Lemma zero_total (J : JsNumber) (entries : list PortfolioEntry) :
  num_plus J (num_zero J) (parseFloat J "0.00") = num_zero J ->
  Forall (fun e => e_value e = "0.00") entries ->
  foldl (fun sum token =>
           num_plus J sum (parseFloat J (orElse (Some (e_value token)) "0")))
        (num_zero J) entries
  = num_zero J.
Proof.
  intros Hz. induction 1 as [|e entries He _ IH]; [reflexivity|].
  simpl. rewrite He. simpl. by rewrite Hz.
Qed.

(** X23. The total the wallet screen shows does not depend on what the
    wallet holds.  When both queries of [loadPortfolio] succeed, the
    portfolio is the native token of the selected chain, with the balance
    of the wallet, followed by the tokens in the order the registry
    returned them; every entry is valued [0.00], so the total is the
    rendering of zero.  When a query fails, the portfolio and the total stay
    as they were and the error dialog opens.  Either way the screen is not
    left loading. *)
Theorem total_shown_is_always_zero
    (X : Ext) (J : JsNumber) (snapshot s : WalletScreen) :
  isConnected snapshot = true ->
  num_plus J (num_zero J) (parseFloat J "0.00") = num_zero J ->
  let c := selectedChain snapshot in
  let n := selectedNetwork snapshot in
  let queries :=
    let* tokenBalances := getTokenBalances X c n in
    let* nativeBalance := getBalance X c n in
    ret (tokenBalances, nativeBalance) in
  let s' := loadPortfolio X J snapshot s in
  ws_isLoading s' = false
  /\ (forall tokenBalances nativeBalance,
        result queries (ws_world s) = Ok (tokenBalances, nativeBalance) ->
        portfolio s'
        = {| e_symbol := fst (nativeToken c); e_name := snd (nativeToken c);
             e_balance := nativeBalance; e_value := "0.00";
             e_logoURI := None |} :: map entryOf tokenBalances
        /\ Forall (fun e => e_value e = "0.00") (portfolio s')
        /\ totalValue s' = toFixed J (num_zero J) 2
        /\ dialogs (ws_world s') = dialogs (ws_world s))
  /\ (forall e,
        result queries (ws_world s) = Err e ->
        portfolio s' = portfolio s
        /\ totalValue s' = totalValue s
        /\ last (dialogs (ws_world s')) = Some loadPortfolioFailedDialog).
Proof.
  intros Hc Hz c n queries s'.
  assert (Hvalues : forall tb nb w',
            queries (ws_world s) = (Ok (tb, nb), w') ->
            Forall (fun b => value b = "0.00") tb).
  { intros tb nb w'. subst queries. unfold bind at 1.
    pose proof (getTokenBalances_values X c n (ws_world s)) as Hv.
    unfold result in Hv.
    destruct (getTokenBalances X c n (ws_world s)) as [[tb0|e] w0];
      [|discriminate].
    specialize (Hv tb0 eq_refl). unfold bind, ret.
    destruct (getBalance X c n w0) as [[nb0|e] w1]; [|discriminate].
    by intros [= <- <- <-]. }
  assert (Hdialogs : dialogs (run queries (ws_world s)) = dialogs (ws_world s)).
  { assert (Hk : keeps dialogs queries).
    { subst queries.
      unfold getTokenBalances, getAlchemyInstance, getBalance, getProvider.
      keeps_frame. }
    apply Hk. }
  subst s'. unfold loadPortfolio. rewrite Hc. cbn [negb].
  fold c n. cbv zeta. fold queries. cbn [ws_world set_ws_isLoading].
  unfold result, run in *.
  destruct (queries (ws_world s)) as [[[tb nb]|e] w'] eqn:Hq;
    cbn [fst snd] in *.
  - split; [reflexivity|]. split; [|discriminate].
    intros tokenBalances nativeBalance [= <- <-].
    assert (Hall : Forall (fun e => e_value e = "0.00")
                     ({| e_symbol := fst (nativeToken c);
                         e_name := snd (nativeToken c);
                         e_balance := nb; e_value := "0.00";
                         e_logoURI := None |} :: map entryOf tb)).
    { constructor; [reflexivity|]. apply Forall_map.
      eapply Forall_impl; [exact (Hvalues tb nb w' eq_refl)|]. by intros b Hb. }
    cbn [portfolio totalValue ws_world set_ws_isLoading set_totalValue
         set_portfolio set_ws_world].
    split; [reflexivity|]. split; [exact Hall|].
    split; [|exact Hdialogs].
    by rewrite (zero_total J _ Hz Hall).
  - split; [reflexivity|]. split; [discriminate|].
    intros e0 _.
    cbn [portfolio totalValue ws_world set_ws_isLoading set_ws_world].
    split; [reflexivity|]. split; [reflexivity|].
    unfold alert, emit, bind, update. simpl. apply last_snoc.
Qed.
• • •
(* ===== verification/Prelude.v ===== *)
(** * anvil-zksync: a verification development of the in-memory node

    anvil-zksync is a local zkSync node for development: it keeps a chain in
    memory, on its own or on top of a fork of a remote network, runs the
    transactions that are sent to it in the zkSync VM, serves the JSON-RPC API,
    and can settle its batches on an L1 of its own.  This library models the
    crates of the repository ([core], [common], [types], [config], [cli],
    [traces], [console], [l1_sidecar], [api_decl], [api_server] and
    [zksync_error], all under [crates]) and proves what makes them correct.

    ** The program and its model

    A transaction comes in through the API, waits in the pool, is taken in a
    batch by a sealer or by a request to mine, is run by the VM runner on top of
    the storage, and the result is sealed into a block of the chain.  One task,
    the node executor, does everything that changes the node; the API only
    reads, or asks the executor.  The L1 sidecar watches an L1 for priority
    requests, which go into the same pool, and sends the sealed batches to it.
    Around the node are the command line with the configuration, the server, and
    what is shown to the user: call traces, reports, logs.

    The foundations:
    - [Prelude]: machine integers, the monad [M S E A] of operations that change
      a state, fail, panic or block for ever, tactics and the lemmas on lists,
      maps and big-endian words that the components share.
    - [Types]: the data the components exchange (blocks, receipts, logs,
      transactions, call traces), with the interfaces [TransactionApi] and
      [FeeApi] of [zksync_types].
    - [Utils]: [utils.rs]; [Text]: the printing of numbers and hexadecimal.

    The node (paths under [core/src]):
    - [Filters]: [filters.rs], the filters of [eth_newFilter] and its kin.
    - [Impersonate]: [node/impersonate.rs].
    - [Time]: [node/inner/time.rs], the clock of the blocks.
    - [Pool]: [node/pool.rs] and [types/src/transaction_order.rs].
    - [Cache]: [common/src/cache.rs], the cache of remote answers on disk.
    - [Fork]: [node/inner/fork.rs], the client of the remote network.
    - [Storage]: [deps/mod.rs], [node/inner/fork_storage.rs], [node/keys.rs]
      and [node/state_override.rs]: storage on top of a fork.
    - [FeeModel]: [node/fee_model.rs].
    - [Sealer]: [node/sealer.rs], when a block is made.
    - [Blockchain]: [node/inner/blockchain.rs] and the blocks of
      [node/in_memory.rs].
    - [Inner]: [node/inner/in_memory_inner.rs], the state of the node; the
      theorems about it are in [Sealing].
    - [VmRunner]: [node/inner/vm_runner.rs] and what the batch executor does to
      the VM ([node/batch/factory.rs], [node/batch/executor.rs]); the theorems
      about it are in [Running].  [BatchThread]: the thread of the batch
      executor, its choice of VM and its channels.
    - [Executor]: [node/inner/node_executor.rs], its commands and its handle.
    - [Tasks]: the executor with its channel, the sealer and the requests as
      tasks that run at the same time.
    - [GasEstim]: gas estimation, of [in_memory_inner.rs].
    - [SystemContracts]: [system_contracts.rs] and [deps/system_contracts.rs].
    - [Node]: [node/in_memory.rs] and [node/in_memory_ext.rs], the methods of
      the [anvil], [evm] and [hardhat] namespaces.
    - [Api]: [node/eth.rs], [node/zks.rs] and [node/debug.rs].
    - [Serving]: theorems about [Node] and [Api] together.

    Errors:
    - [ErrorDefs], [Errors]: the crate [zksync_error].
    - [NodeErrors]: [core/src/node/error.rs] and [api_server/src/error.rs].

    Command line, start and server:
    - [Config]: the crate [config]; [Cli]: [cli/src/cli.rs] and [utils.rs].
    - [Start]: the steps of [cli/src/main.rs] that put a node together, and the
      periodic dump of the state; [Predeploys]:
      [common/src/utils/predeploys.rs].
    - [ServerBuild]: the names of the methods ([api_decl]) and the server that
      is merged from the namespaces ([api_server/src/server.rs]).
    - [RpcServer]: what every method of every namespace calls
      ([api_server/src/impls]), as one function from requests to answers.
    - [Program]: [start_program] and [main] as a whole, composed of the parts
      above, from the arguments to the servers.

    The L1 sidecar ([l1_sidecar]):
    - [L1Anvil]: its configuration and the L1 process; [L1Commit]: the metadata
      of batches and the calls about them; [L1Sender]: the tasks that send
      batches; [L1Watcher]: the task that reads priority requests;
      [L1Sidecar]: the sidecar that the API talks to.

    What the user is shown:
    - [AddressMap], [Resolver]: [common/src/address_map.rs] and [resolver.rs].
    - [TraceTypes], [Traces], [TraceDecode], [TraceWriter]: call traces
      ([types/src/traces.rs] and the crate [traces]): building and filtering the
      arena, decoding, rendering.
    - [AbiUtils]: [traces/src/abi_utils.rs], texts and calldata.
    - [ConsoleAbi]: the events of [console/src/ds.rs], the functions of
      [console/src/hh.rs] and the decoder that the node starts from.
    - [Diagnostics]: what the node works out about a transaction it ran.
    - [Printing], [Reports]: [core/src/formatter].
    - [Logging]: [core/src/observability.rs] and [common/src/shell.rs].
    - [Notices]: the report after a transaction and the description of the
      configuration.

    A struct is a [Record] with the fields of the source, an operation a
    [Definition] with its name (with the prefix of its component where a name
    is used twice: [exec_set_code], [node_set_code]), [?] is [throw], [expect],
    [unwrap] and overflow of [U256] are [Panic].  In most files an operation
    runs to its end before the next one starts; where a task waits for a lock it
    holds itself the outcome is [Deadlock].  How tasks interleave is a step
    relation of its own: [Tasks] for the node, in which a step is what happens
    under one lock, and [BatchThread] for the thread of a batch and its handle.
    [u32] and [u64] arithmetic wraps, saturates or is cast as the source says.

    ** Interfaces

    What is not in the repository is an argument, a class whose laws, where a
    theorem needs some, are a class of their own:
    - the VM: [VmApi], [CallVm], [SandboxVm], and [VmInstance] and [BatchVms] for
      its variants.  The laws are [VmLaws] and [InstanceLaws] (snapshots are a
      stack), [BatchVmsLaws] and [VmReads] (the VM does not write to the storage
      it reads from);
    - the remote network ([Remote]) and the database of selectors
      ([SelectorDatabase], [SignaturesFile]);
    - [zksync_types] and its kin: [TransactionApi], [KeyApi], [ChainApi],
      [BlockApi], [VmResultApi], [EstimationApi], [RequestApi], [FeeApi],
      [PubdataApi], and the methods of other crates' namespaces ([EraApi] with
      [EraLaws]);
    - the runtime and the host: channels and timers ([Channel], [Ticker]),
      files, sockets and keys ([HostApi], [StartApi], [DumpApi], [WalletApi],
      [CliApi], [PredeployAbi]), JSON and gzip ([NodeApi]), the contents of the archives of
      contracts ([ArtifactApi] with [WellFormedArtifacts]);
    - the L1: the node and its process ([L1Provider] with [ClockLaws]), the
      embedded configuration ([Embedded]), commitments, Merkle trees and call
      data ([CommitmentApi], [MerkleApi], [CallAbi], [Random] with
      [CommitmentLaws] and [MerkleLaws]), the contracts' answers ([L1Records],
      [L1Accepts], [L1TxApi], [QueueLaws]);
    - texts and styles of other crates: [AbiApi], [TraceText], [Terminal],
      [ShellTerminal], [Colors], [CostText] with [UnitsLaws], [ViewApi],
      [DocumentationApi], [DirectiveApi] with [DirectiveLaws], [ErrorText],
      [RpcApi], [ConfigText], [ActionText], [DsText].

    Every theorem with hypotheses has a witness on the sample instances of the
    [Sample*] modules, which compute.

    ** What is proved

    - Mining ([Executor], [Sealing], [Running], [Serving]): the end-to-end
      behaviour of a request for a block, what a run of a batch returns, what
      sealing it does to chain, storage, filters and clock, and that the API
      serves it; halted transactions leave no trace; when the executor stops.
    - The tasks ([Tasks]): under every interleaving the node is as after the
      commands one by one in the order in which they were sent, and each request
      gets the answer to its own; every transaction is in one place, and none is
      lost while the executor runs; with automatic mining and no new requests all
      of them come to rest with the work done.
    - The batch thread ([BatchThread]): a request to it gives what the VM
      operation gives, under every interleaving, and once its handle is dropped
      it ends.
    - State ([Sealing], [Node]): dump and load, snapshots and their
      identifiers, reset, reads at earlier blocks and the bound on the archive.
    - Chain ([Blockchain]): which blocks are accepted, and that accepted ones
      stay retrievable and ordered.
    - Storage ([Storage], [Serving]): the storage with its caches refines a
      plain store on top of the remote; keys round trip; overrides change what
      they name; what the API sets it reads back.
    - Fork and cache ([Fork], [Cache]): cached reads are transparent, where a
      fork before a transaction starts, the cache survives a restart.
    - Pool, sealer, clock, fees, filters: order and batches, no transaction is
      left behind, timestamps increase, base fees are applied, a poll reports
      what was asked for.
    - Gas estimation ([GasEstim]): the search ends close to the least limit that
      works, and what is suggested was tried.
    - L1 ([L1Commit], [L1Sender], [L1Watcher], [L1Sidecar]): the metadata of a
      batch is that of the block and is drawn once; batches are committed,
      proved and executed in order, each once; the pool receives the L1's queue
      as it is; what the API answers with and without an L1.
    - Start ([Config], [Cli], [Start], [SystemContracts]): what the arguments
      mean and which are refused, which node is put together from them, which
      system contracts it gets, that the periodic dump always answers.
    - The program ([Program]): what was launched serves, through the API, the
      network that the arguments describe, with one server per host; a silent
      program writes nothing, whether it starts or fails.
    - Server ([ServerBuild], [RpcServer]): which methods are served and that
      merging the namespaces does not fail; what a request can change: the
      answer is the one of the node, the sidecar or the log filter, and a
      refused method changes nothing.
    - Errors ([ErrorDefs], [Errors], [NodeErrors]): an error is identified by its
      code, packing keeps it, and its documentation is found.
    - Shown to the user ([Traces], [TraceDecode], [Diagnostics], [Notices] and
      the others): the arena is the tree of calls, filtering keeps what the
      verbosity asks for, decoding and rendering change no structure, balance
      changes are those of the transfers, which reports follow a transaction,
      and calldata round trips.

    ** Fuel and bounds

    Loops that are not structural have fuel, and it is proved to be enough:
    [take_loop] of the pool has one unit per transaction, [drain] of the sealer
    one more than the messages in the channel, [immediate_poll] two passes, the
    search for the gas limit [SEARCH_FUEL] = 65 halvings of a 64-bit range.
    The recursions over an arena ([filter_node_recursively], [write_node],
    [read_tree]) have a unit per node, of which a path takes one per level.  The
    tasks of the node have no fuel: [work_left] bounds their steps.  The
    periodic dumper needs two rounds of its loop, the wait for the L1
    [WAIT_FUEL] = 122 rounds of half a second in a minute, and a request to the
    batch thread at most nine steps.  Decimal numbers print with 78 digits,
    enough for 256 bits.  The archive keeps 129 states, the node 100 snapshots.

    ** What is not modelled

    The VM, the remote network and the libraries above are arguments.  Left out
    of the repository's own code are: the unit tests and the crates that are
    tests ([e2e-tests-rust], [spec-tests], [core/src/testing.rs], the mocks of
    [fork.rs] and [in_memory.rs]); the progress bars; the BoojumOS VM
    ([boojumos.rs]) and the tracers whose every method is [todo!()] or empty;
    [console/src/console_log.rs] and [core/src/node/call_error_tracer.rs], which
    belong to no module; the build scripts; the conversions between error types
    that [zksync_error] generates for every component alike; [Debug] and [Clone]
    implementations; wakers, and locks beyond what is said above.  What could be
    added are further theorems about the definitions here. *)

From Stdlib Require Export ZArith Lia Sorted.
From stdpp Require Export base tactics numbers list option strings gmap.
• • •
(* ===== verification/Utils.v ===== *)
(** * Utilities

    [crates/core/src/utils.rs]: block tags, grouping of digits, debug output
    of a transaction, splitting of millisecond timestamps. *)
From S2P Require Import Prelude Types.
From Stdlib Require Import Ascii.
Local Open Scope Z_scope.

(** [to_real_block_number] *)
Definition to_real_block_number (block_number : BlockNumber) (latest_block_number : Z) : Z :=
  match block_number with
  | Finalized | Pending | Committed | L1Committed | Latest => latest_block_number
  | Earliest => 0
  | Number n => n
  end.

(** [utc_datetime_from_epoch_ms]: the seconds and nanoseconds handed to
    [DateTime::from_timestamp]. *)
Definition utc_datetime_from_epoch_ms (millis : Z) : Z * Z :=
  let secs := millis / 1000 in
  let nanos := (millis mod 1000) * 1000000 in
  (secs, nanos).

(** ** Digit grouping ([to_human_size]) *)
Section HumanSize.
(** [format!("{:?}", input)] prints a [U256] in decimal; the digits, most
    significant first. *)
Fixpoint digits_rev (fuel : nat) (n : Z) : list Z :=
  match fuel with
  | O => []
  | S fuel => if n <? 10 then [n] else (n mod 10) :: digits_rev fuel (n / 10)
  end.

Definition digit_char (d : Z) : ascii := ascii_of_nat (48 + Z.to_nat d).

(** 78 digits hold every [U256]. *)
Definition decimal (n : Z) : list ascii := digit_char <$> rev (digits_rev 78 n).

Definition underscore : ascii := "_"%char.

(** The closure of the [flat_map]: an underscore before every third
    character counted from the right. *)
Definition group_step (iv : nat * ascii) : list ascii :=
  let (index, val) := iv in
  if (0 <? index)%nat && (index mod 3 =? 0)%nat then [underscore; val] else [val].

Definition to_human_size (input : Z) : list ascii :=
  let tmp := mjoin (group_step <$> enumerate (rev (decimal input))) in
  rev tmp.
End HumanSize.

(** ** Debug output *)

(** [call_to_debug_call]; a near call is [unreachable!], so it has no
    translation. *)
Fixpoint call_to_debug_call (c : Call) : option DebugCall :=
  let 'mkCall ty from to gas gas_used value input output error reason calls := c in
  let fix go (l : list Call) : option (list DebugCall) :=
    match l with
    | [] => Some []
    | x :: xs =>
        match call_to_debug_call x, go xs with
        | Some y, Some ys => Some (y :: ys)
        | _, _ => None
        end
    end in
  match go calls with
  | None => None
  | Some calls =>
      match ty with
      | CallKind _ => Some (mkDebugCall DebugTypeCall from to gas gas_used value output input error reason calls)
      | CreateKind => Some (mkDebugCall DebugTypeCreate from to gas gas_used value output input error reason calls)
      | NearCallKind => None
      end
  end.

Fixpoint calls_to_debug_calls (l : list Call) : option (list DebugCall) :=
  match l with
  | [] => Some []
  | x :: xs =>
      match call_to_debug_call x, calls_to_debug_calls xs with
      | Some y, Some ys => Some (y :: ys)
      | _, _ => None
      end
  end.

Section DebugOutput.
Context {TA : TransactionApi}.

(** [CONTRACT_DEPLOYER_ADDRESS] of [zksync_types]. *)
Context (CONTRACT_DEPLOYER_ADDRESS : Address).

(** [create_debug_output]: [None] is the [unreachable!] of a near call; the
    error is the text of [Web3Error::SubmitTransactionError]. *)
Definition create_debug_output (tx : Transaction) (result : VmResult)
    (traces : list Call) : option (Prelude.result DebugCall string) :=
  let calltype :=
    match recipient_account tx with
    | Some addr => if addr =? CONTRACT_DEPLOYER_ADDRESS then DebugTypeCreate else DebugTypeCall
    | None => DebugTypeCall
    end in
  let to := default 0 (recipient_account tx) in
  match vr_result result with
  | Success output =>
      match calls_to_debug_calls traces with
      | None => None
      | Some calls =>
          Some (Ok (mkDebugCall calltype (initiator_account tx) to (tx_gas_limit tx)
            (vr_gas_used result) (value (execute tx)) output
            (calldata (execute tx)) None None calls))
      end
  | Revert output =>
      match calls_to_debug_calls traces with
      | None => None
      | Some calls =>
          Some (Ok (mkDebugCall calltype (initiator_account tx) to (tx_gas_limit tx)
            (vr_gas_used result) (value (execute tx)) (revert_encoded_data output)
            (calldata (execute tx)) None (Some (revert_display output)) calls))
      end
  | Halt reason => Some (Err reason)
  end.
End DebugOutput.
• • •
Problem statement -> Could you retype exactly the lines above, starting at the line that contains "- Fork and cache" and ending at the line that contains "[take_loop] of the", and nothing more?

Result of this task ->
    - Fork and cache ([Fork], [Cache]): cached reads are transparent, where a
      fork before a transaction starts, the cache survives a restart.
    - Pool, sealer, clock, fees, filters: order and batches, no transaction is
      left behind, timestamps increase, base fees are applied, a poll reports
      what was asked for.
    - Gas estimation ([GasEstim]): the search ends close to the least limit that
      works, and what is suggested was tried.
    - L1 ([L1Commit], [L1Sender], [L1Watcher], [L1Sidecar]): the metadata of a
      batch is that of the block and is drawn once; batches are committed,
      proved and executed in order, each once; the pool receives the L1's queue
      as it is; what the API answers with and without an L1.
    - Start ([Config], [Cli], [Start], [SystemContracts]): what the arguments
      mean and which are refused, which node is put together from them, which
      system contracts it gets, that the periodic dump always answers.
    - The program ([Program]): what was launched serves, through the API, the
      network that the arguments describe, with one server per host; a silent
      program writes nothing, whether it starts or fails.
    - Server ([ServerBuild], [RpcServer]): which methods are served and that
      merging the namespaces does not fail; what a request can change: the
      answer is the one of the node, the sidecar or the log filter, and a
      refused method changes nothing.
    - Errors ([ErrorDefs], [Errors], [NodeErrors]): an error is identified by its
      code, packing keeps it, and its documentation is found.
    - Shown to the user ([Traces], [TraceDecode], [Diagnostics], [Notices] and
      the others): the arena is the tree of calls, filtering keeps what the
      verbosity asks for, decoding and rendering change no structure, balance
      changes are those of the transfers, which reports follow a transaction,
      and calldata round trips.

    ** Fuel and bounds

    Loops that are not structural have fuel, and it is proved to be enough:
    [take_loop] of the pool has one unit per transaction, [drain] of the sealer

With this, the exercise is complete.